Rust — write gunzip from scratch 11 Link to heading
In this series, we will be writing gunzip decompressor from scratch in Rust. We want to write it ourselves not only to learn Rust but also to understand how it .gz compression works under the hood. For full source code, check out this Github repo. You can find all articles of the series below
- part 1:
main()function and skeletal structure - part 2:
bitreadmodule for reading bits from a byte stream - part 3:
gzipheader & footer for parsing the metadata and checksum - part 4:
inflatefor block type 0 (uncompressed) data - part 5:
codebookandhuffman_decodermodules for decoding Huffman codes - part 6:
lz77andsliding_windowmodules for decompressing LZ77-encoded data - part 7:
inflatefor block type 1 and 2 (compressed) data using fixed or dynamic Huffman codes - part 8:
checksum_writemodule for verifying the decompressed data - part 9: performance optimization
- part 10: multithread support
- part 11: streaming support
- part 12: memory optimization
- part 13: bug fix to reject non-compliant
.gzfile
Today is the final part of the series. What we are going to do today is to add streaming support for our gunzip library. Because we are mostly re-arranging and re-structuring the existing code, I won’t go into much details in terms of what the code does. So, let’s dive in!

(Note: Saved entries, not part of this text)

Lemma show_fuel_parse f : forall n k acc, 0 <= n < 10 ^ Z.of_nat f ->
  (0 < f)%nat -> 0 <= acc ->
  exists m, parse_digits 10 acc (show_fuel f n k) = parse_digits 10 (acc * m + n) k /\ (acc = 0 -> acc * m = 0).
Proof.
  induction f as [| f IH]; intros n k acc Hn Hf Hacc; [lia |].
  cbn [show_fuel]. rewrite Nat2Z.inj_succ, Z.pow_succ_r in Hn by lia.
  pose proof (Z.mod_pos_bound n 10 ltac:(lia)) as Hmod.
  pose proof (Z.div_mod n 10 ltac:(lia)) as Hdm.
  destruct (Z.eqb_spec (n / 10) 0) as [Hz | Hnz].
  - exists 10. cbn. rewrite digit_value_char by lia.
    split; [f_equal; lia | lia].
  - assert (n / 10 < 10 ^ Z.of_nat f) by (apply Z.div_lt_upper_bound; lia).
    assert (0 <= n / 10) by (apply Z.div_pos; lia).
    assert (0 < f)%nat by (destruct f; [cbn in *; lia | lia]).
    destruct (IH (n / 10) (digit_char (n mod 10) :: k) acc ltac:(lia) ltac:(done) Hacc) as (m & Hp & Hm).
    exists (10 * m). rewrite Hp. cbn. rewrite digit_value_char by lia. split; [f_equal; lia | lia].
Qed.

Lemma show_bytes_parse n : 0 <= n -> parse_digits 10 0 (show_bytes n) = Some n.
Proof.
  intros Hn. unfold show_bytes.
  assert (n < 10 ^ Z.of_nat (S (Z.to_nat (Z.log2 n)))) as Hlt.
  { rewrite Nat2Z.inj_succ, Z2Nat.id by apply Z.log2_nonneg.
    destruct (Z.eq_dec n 0) as [-> | Hne]; [cbn; lia |].
    pose proof (Z.log2_spec n ltac:(lia)) as [_ H2].
    eapply Z.lt_le_trans; [exact H2 |]. apply Z.pow_le_mono_l. lia. }
  destruct (show_fuel_parse _ n [] 0 (conj Hn Hlt) ltac:(lia) ltac:(lia)) as (m & Hp & _).
  rewrite Hp. cbn. f_equal; lia.
Qed.

Lemma show_fuel_digits f n k :
  0 <= n -> Forall (fun a => is_ascii_digit a = true) k ->
  Forall (fun a => is_ascii_digit a = true) (show_fuel f n k).
Proof.
  revert n k. induction f as [| f IH]; intros n k Hn Hk; cbn; [done |].
  assert (is_ascii_digit (digit_char (n mod 10)) = true) as Hd.
  { pose proof (Z.mod_pos_bound n 10 ltac:(lia)). unfold digit_char.
    rewrite (proj2 (Z.ltb_lt _ _)) by lia. unfold is_ascii_digit, in_range.
    rewrite code_of_code by lia. apply andb_true_iff. split; apply Z.leb_le; lia. }
  destruct (n / 10 =? 0); [by constructor |].
  apply IH; [apply Z.div_pos; lia | by constructor].
Qed.

Lemma show_fuel_length f n k : (length k < length (show_fuel (S f) n k))%nat.
Proof.
  revert n k. induction f as [| f IH]; intros n k; cbn.
  - destruct (n / 10 =? 0); cbn; lia.
  - destruct (n / 10 =? 0); cbn; [lia |].
    specialize (IH (n / 10) (digit_char (n mod 10) :: k)). cbn in IH. lia.
Qed.

Lemma show_bytes_digits n :
  0 <= n -> Forall (fun a => is_ascii_digit a = true) (show_bytes n).
Proof. intros. by apply show_fuel_digits. Qed.

Lemma show_bytes_nonempty n : show_bytes n <> [].
Proof.
  unfold show_bytes. pose proof (show_fuel_length (Z.to_nat (Z.log2 n)) n []) as H.
  intros E. rewrite E in H. cbn in H. lia.
Qed.
(* ===== verification/RelayServer.v ===== *)
(** * The relay server (crates/gofro-relay/src/server.rs)

    The session table, its cleanup, one iteration of [serve] and one iteration
    of a session's [return_packets] thread, and the interleaving of the two as
    a step relation.  A session and its thread share the [worker_alive] flag
    through an [Arc]: the flag lives in [workers], the session names it. *)

From stdpp Require Import base gmap strings list fin_maps fin_map_dom.
From Stdlib Require Import ZArith Lia.
From S2P Require Import Prelude RelayCodec RelayBatch.

Definition MAX_CLIENTS : nat := 256.
Definition CLIENT_IDLE : Z := 180.
Definition RECEIVE_TIMEOUT : Z := 10.

(** [unix_time]: seconds since the epoch, at most [u32::MAX]. *)
Definition unix_time (secs : Z) : Z := if secs <=? u32_max then secs else u32_max.

(** [is_idle(last_seen, idle)] at clock reading [secs]. *)
Definition is_idle (secs last_seen idle : Z) : bool :=
  idle <=? saturating_sub (unix_time secs) last_seen.

Section Server.
Context {Addr : Type} `{Countable Addr}.

(** [Session]: [worker] names the shared [worker_alive] flag. *)
Record session := Session { socket : nat; last_seen : Z; worker : nat }.

(** The captures of a [return_packets] thread, and its flag. *)
Record worker_state := Worker {
  local : nat;
  destination : Addr;
  worker_alive : bool;
  running : bool;
}.

Record server := Server {
  sessions : gmap Addr session;
  workers : gmap nat worker_state;
  next_id : nat;
  last_cleanup : Z;
  plain : list Z;
}.

Definition set_alive (w : worker_state) (b : bool) : worker_state :=
  Worker (local w) (destination w) b (running w).
Definition stop (w : worker_state) : worker_state :=
  Worker (local w) (destination w) false false.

Recall the function signature of the library
pub fn gunzip(read: impl Read + Send + 'static, write: impl Write, multithread: bool) -> Result<()>
We ask the user to pass a Read trait and a Write trait. We read the compressed .gz from Read and eagerly write to Write. But what if the user needs, say only the first 10kB of the decompressed data? Or what if the user wants to write to in a controlled manner? With the current function signature, the user is forced to decompress the entire .gz data at once, because it takes Write. The API we are providing has limitation.
A more flexible API from the user perspective is a streaming API where we provide a Decompressor struct that implements Read trait. Here is how bin/gunzip.rs would change with the new streaming API
// replace in bin/gunzip.rs
use gunzip::Decompressor; // todo
// replace in bin/gunzip.rs
fn main() -> Result<()> {
let mut args = std::env::args();
let program = args.next().unwrap();
let multithread = match args.next() {
Some(arg) => {
if arg == "-t" {
true
} else {
usage(&program);
std::process::exit(-1);
}
}
None => false,
};
let reader = std::io::stdin();
let mut writer = std::io::stdout();
let mut decompressor = Decompressor::new(reader, multithread);
std::io::copy(&mut decompressor, &mut writer)?;
Ok(())
}
Here, we provide Decompressor struct that takes in Read trait for reading compressed data. The struct itself implements Read trait for decompressed data so that the user has better control on when and how much of decompressed data to process. Specifically, if multithread is not set, the decompression should be performed in a lazy fashion, i.e., do minimal work for each Read::read() request from the user.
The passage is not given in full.